Throughout the summer, my social media networks –which admittedly have a strong clergy faction -have been filled with reports of inspiring prayer services at camps across the country. Early in the summer I had dinner with a woman in her 70s, who recalled the yearly ritual of a day spent in prayer each summer, mourning the destruction of the Holy Temple in Jerusalem. Over 50 years later, it remains one of the most powerful prayer experiences of her life. I can still recall sitting under the trees by the lake when I was not even ten years old and writing my own prayers. My pride at having my words included in our prayer book still resonates. I often hear adults mourn the really spiritual praying they were able to do at camp but eludes them as grown ups.

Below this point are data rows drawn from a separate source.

(** The arguments of the constructor: [location] has to be given, for the
    others [None] stands for an argument left out. *)
Record arguments : Type := mk_arguments {
  location : pyobj;
  name : option pyobj;
  kind : option pyobj;
  type : option pyobj;
  tags : option pyobj;
  enabled : option pyobj;
  host_name_ssl_states : option pyobj;
  server_farm_id : option pyobj;
  reserved : option pyobj;
  site_config : option pyobj;
  scm_site_also_stopped : option pyobj;
  hosting_environment_profile : option pyobj;
  micro_service : option pyobj;
  gateway_site_name : option pyobj;
  client_affinity_enabled : option pyobj;
  client_cert_enabled : option pyobj;
  host_names_disabled : option pyobj;
  container_size : option pyobj;
  daily_memory_time_quota : option pyobj;
  cloning_info : option pyobj
}.

(** The value of a parameter: what was passed, or its default. *)
Definition given (default : pyobj) (a : option pyobj) : pyobj :=
  match a with
  | Some v => v
  | None => default
  end.

(** The statements [self.<attribute> = <value>] of [__init__], in
    order. *)
Definition assignments (a : arguments) : list (string * pyobj) :=
  [("state", ONone);
   ("host_names", ONone);
   ("repository_site_name", ONone);
   ("usage_state", ONone);
   ("enabled", given ONone (enabled a));
   ("enabled_host_names", ONone);
   ("availability_state", ONone);
   ("host_name_ssl_states", given ONone (host_name_ssl_states a));
   ("server_farm_id", given ONone (server_farm_id a));
   ("reserved", given (OBool false) (reserved a));
   ("last_modified_time_utc", ONone);
   ("site_config", given ONone (site_config a));
   ("traffic_manager_host_names", ONone);
   ("premium_app_deployed", ONone);
   ("scm_site_also_stopped", given (OBool false) (scm_site_also_stopped a));
   ("target_swap_slot", ONone);
   ("hosting_environment_profile", given ONone (hosting_environment_profile a));
   ("micro_service", given (OStr "false") (micro_service a));
   ("gateway_site_name", given ONone (gateway_site_name a));
   ("client_affinity_enabled", given ONone (client_affinity_enabled a));
   ("client_cert_enabled", given ONone (client_cert_enabled a));
   ("host_names_disabled", given ONone (host_names_disabled a));
   ("outbound_ip_addresses", ONone);
   ("container_size", given ONone (container_size a));
   ("daily_memory_time_quota", given ONone (daily_memory_time_quota a));
   ("suspended_till", ONone);
   ("max_number_of_workers", ONone);
   ("cloning_info", given ONone (cloning_info a));
   ("resource_group", ONone);
   ("is_default_container", ONone);
   ("default_host_name", ONone);
   ("slot_swap_status", ONone)].

(** [setattr(self, name, value)] and [getattr(self, name)] on the
    attributes of an instance. *)
Definition setattr (self : list (string * pyobj)) (name : string)
    (value : pyobj) : list (string * pyobj) :=
  dict_set String.eqb name value self.

Definition getattr (self : list (string * pyobj)) (name : string)
  : option pyobj :=
  dict_get String.eqb name self.

(** [[
def __init__(self, location, name=None, kind=None, type=None, tags=None, ...):
    super(Site, self).__init__(name=name, kind=kind, location=location, type=type, tags=tags)
    self.state = None
    ...
]]
    [Resource.__init__] is the constructor of the base class, from
    [resource.py]: given [name], [kind], [location], [type] and [tags] it
    leaves the instance with some attributes.  The result is the
    attributes of the new instance. *)
Definition __init__
    (Resource__init__ :
       pyobj -> pyobj -> pyobj -> pyobj -> pyobj -> list (string * pyobj))
    (a : arguments) : list (string * pyobj) :=
  fold_left (fun self kv => setattr self (fst kv) (snd kv))
    (assignments a)
    (Resource__init__ (given ONone (name a)) (given ONone (kind a))
       (location a) (given ONone (type a)) (given ONone (tags a))).

(** Is the attribute marked [readonly] in [_validation]? *)
Definition readonly (attribute : string) : bool :=
  match dict_get String.eqb attribute _validation with
  | Some flags =>
      match dict_get String.eqb "readonly" flags with
      | Some b => b
      | None => false
      end
  | None => false
  end.

(** Is the attribute marked [required] in [_validation]? *)
Definition required (attribute : string) : bool :=
  match dict_get String.eqb attribute _validation with
  | Some flags =>
      match dict_get String.eqb "required" flags with
      | Some b => b
      | None => false
      end
  | None => false
  end.

(** The attributes that [Site.__init__] assigns itself. *)
Definition own_attributes : list string :=
  map fst (assignments
             (mk_arguments ONone None None None None None None None None None
                None None None None None None None None None None)).

End Site.

(** The iterator whose [next] goes through [_iterate_response_content]. *)
Definition guarded {A S : Type} (it : iterator A S) : iterator A S :=
  Iterator (fun s => _iterate_response_content it s).

(** Sample collaborators: builders that put the template in the request,
    a pipeline that answers every request with the same status, a
    deserializer that gives back a model named after the type asked
    for. *)
(** What an operation comes to when its call of the pipeline is refused:
    the [TypeError] of the interpreter, in the world that preparing the
    request left, or the exception that preparing the request raised. *)
Definition refused_after (self : Storages.operations)
    (prepared : outcome Storages.HttpRequest * world) : outcome pyobj * world :=
  match prepared with
  | (Returned _, w1) =>
      (Raised (Storages.TypeError
                 (Storages.multiple_values
                    (Storages.run_name
                       (Storages._pipeline (Storages.client self)))
                    "stream")),
       w1)
  | (Raised e, w1) => (Raised e, w1)
  end.

Module StoragesSample.

Definition build (a : Storages.build_args) : M Storages.HttpRequest :=
  ret (Storages.mk_HttpRequest (Storages.template_url a)
         (Storages.api_version_arg a)).

(** [str.lower] as it works on the ASCII keys of the samples. *)
Definition ascii_lower : string -> string := Multipart.lower.

Definition sample_imports : Storages.imports :=
  {| Storages.str_lower := ascii_lower;
     Storages.tracing_implementation := None;
     Storages.build_list_request := build;
     Storages.build_get_request := build;
     Storages.build_create_or_update_request := build;
     Storages.build_delete_request := build;
     Storages._convert_request := fun r => ret r;
     Storages.map_error := fun status response error_map =>
       match dict_get Nat.eqb status error_map with
       | Some c => raise (mk_exc c "")
       | None => ret tt
       end;
     Storages.error_message := fun _ _ => "operation failed" |}.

At Camp Be’chol Lashon where I work now, the campers lead the service. Some are very familiar with Jewish prayer while others are encountering it for the first time. In pairs or small groups they take their place in front of the community, explain, lead and engage. There is lots of music, some discussion, and tons of participation. It is a tight community. There is a sense of intimacy. The atmosphere is serious but relaxed. Campers easily offer up thing for which they are grateful, the names of those in their lives who are sick, the memories of those who have passed.